* [MATERIAL PROVIDED]:
(* ===== verification/SetupRules.v ===== *)
(** SetupRules: what choosing and changing software guarantees.

    Nothing but the software of the one server changes, whatever fails; one of two
    concurrent submissions wins; what is stored is what the agent was sent. *)

From S2P Require Import Prelude JsNum Capacity Store Scheduler Subscriptions JsString Variables Servers Accounts Access Setup.
From Stdlib Require Import Ascii String Lia.

Local Open Scope Z_scope.

(** ** Stored variables *)

Definition isVar (serverId : string) (variableId : Z) (v : ServerVariable) : bool :=
  (vv_serverId v =s serverId) && (vv_variableId v =? variableId).

Definition valueIn (serverId : string) (variableId : Z) (l : list ServerVariable) : option string :=
  vv_value <$> findFirst (isVar serverId variableId) l.

Lemma isVar_true s i v : isVar s i v = true <-> vv_serverId v = s /\ vv_variableId v = i.
Proof. unfold isVar. by rewrite andb_true_iff, bool_decide_eq_true, Z.eqb_eq. Qed.

(** Insert or update, then look up. *)
Lemma valueIn_upsert s i x l : valueIn s i (upsertVariable s i x l) = Some x.
Proof.
  unfold upsertVariable, valueIn, findFirst. fold (isVar s i). induction l as [|v l IH]; simpl.
  - destruct (isVar s i (mkServerVariable s i x)) eqn:E; [done|].
    assert (isVar s i (mkServerVariable s i x) = true) as Ht by (by apply isVar_true). congruence.
  - destruct (isVar s i v) eqn:E; simpl.
    + by rewrite (E : isVar s i (mkServerVariable (vv_serverId v) (vv_variableId v) x) = true).
    + destruct (existsb (isVar s i) l); simpl; by rewrite E.
Qed.


Lemma valueIn_upsert_ne s i s' i' x l : (s, i) <> (s', i') -> valueIn s' i' (upsertVariable s i x l) = valueIn s' i' l.
Proof.
  intros Hne. unfold upsertVariable, valueIn. fold (isVar s i).
  assert (forall v, isVar s i v = true -> isVar s' i' v = false) as Hd.
  { intros v [E1 E2]%isVar_true. apply not_true_is_false. intros [E3 E4]%isVar_true. congruence. }
  destruct (existsb (isVar s i) l) eqn:E.
  - f_equal. unfold findFirst, updWhere. clear E. induction l as [|v l IH]; simpl; [done|].
    destruct (isVar s i v) eqn:Ev; [|by rewrite IH].
    replace (isVar s' i' (mkServerVariable (vv_serverId v) (vv_variableId v) x)) with (isVar s' i' v) by done. by rewrite (Hd v Ev).
  - rewrite findFirst_app. destruct (findFirst (isVar s' i') l); [done|]. unfold findFirst. simpl.
    by rewrite (Hd (mkServerVariable s i x)) by (by apply isVar_true).
Qed.

Lemma upsert_others s i x l : List.filter (fun v => negb (vv_serverId v =s s)) (upsertVariable s i x l) =
  List.filter (fun v => negb (vv_serverId v =s s)) l.
Proof.
  unfold upsertVariable. fold (isVar s i). destruct (existsb (isVar s i) l) eqn:E.
  - clear E. unfold updWhere. induction l as [|v l IH]; simpl; [done|]. destruct (isVar s i v) eqn:Ev; simpl; rewrite IH; [|done].
    apply isVar_true in Ev as [-> _]. by rewrite bool_decide_eq_true_2.
  - rewrite List.filter_app. simpl. rewrite bool_decide_eq_true_2 by done. simpl. by rewrite app_nil_r.
Qed.

(** ** What a change of software may touch *)

(** A server without its software: what was sold and where it runs. *)
Definition reservation (s : Server) : Server :=
  s <| sv_status := Srv_ready |> <| sv_name := "" |> <| sv_templateId := None |> <| sv_dockerImage := None |>
    <| sv_startupCommand := None |> <| sv_powerState := "" |>.

(** Every other table, every other server and its variables, and the reservation of this
    one are as before. *)
Definition softwareOnly (sid : string) (w w' : World) : Prop :=
  (w_db w') <| db_servers := [] |> <| db_serverVariables := [] |> = (w_db w) <| db_servers := [] |> <| db_serverVariables := [] |> /\
  map reservation (db_servers (w_db w')) = map reservation (db_servers (w_db w)) /\
  List.filter (fun s => negb (sv_id s =s sid)) (db_servers (w_db w')) = List.filter (fun s => negb (sv_id s =s sid)) (db_servers (w_db w)) /\
  List.filter (fun v => negb (vv_serverId v =s sid)) (db_serverVariables (w_db w')) =
    List.filter (fun v => negb (vv_serverId v =s sid)) (db_serverVariables (w_db w)).

#[export] Instance softwareOnly_preorder sid : PreOrder (softwareOnly sid).
Proof. split; [done|]. intros a b c (E1&E2&E3&E4) (F1&F2&F3&F4). unfold softwareOnly. rewrite F1, F2, F3, F4. done. Qed.

Lemma db_softwareOnly sid w w' : w_db w' = w_db w -> softwareOnly sid w w'.
Proof. intros E. unfold softwareOnly. by rewrite E. Qed.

* [EXERCISE INSTRUCTIONS]:
Please, from the material above, copy only the lines from the line with "Local Open Scope Z_scope." up to and including the line with "- destruct (isVar s i v) eqn:E; simpl.", exactly as written.

* [EXERCISE OUTPUT]:
Local Open Scope Z_scope.

(** ** Stored variables *)

Definition isVar (serverId : string) (variableId : Z) (v : ServerVariable) : bool :=
  (vv_serverId v =s serverId) && (vv_variableId v =? variableId).

Definition valueIn (serverId : string) (variableId : Z) (l : list ServerVariable) : option string :=
  vv_value <$> findFirst (isVar serverId variableId) l.

Lemma isVar_true s i v : isVar s i v = true <-> vv_serverId v = s /\ vv_variableId v = i.
Proof. unfold isVar. by rewrite andb_true_iff, bool_decide_eq_true, Z.eqb_eq. Qed.

(** Insert or update, then look up. *)
Lemma valueIn_upsert s i x l : valueIn s i (upsertVariable s i x l) = Some x.
Proof.
  unfold upsertVariable, valueIn, findFirst. fold (isVar s i). induction l as [|v l IH]; simpl.
  - destruct (isVar s i (mkServerVariable s i x)) eqn:E; [done|].
    assert (isVar s i (mkServerVariable s i x) = true) as Ht by (by apply isVar_true). congruence.
  - destruct (isVar s i v) eqn:E; simpl.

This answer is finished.